The Reinastella was, at 5.3 meters (17 feet) long and 2 meters (six feet) wide, the biggest car ever produced by Renault upon its market debut. It weighed about 2.5 tons and was the first Renault to be fitted with a 7.1 liter, 8-cylinder engine, delivering a top speed of 140 km/h. It was also the first Renault to have its radiator placed ahead of the engine, leading the way for all future Renaults.

The hood of the Reinastella was longer than that of the later Nervastella and Vivastella, but like those later models the Reinastella was available in different trims: a closed sedan, berline, and town car. Coachbuilding was by leading French coachworkers, exhibiting the luxurious fittings of the golden age of classic bodywork. These models were produced until 1931.

In 1933, a coupé, the Reinasport, was introduced. It was a lighter and more economical car, designed to compete with British and American models in the difficult economic environment of the Great Depression.

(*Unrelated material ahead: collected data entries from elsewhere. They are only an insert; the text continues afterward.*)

(** The digits at the head of [s]: their value on top of [acc], how many
    they are added to [count], and the rest of [s]. *)
Fixpoint read_digits (s : string) (acc : Z) (count : nat) : Z * nat * string :=
  match s with
  | String c s' =>
      match digit_of c with
      | Some d => read_digits s' (10 * acc + d)%Z (S count)
      | None => (acc, count, s)
      end
  | EmptyString => (acc, count, s)
  end.

Definition parse_decimal (s : string) : number :=
  let '(neg, s1) :=
    match s with
    | String "-" s' => (true, s')
    | _ => (false, s)
    end in
  let '(int, n_int, s2) := read_digits s1 0 0 in
  let '(all, n_frac) :=
    match s2 with
    | String "." s3 => let '(v, n, _) := read_digits s3 int 0 in (v, n)
    | _ => (int, 0%nat)
    end in
  if (n_int + n_frac =? 0)%nat then NaN
  else Num (Qred ((if neg then - all else all)%Z # Z.to_pos (10 ^ Z.of_nat n_frac))).

Definition exact_op (op : Q -> Q -> Q) (x y : number) : number :=
  match x, y with
  | Num a, Num b => Num (Qred (op a b))
  | _, _ => NaN
  end.

Definition iso_date (s : string) : option (Z * nat * nat) :=
  let '(y, ny, s1) := read_digits s 0 0 in
  match s1 with
  | String "-" s2 =>
      let '(m, nm, s3) := read_digits s2 0 0 in
      match s3 with
      | String "-" s4 =>
          let '(d, nd, _) := read_digits s4 0 0 in
          if (ny =? 4)%nat && (nm =? 2)%nat && (nd =? 2)%nat &&
             (1 <=? m)%Z && (m <=? 12)%Z && (1 <=? d)%Z && (d <=? 31)%Z
          then Some (y, Z.to_nat (m - 1), Z.to_nat d)
          else None
      | _ => None
      end
  | _ => None
  end.

Definition decimal_runtime : JsRuntime :=
  {| parseFloat := parse_decimal;
     literal := Num;
     fadd := exact_op Qplus;
     fmul := exact_op Qmult;
     Number_toString := fun x => match x with Num q => pretty (Qfloor q) | _ => "NaN" end;
     new_Date := iso_date |}.

Definition resolved {B : Type} (b : B) : fetched B :=
  Resolved {| ok := true; status := 200; json_body := Some b |}.

Definition start : State := {| requests := []; files := ∅; waited := 0 |}.

(** A world without keys in which every request fails, and variations of
    it. *)
Definition offline : World :=
  {| ALPHA_VANTAGE_KEY := None; FRED_KEY := None; TWELVE_DATA_KEY := None;
     NEWS_API_KEY := None; now := "2024-01-16T06:00:00.000Z";
     twelvedata := fun _ => Rejected "offline"; alphavantage := Rejected "offline";
     fred := fun _ => Rejected "offline"; newsapi := Rejected "offline" |}.

Definition with_twelvedata (answer : string -> fetched TwelveData.body) (w : World) : World :=
  {| ALPHA_VANTAGE_KEY := ALPHA_VANTAGE_KEY w; FRED_KEY := FRED_KEY w;
     TWELVE_DATA_KEY := Some "td-key"; NEWS_API_KEY := NEWS_API_KEY w; now := now w;
     twelvedata := answer; alphavantage := alphavantage w;
     fred := fred w; newsapi := newsapi w |}.

Definition with_alphavantage (answer : fetched AlphaVantage.body) (w : World) : World :=
  {| ALPHA_VANTAGE_KEY := Some "av-key"; FRED_KEY := FRED_KEY w;
     TWELVE_DATA_KEY := TWELVE_DATA_KEY w; NEWS_API_KEY := NEWS_API_KEY w; now := now w;
     twelvedata := twelvedata w; alphavantage := answer;
     fred := fred w; newsapi := newsapi w |}.

Definition with_fred (answer : string -> fetched Fred.body) (w : World) : World :=
  {| ALPHA_VANTAGE_KEY := ALPHA_VANTAGE_KEY w; FRED_KEY := Some "fred-key";
     TWELVE_DATA_KEY := TWELVE_DATA_KEY w; NEWS_API_KEY := NEWS_API_KEY w; now := now w;
     twelvedata := twelvedata w; alphavantage := alphavantage w;
     fred := answer; newsapi := newsapi w |}.

Definition with_newsapi (answer : fetched NewsApi.body) (w : World) : World :=
  {| ALPHA_VANTAGE_KEY := ALPHA_VANTAGE_KEY w; FRED_KEY := FRED_KEY w;
     TWELVE_DATA_KEY := TWELVE_DATA_KEY w; NEWS_API_KEY := Some "news-key"; now := now w;
     twelvedata := twelvedata w; alphavantage := alphavantage w;
     fred := fred w; newsapi := answer |}.

Definition series (values : list (string * string)) : fetched TwelveData.body :=
  resolved {| TwelveData.status := Some "ok"; TwelveData.message := None;
              TwelveData.values :=
                Some ((fun d => {| TwelveData.datetime := d.1; TwelveData.close := d.2 |})
                        <$> values) |}.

In its day, the Reinastella had the same cachet of luxury and privilege in the Francophone world that Rolls-Royce had in Britain and America. As a result, it may sometimes appear in contemporary popular media as a symbol of wealth. For example, it appears in The Adventures of Tintin series of Belgian comics The Blue Lotus (1936) and The Crab with the Golden Claws (1941). (The depictions may be of a Vivastella in taxi configuration.)

The high proportion of aluminium used in construction made all the Stellas desirable for recycling during World War II. Only a few hundred examples of the vehicle were produced, and most of those that survive are in museum collections.

The name was also used for a prototype flying car in 1992. The flying car made its public debut in Circle-Vision 360° film, Le Visionarium, an attraction at the Disneyland Park at Disneyland Resort Paris, which Renault sponsored from 1992 until 2002. The prototype still can be seen at some special auto fairs in Europe.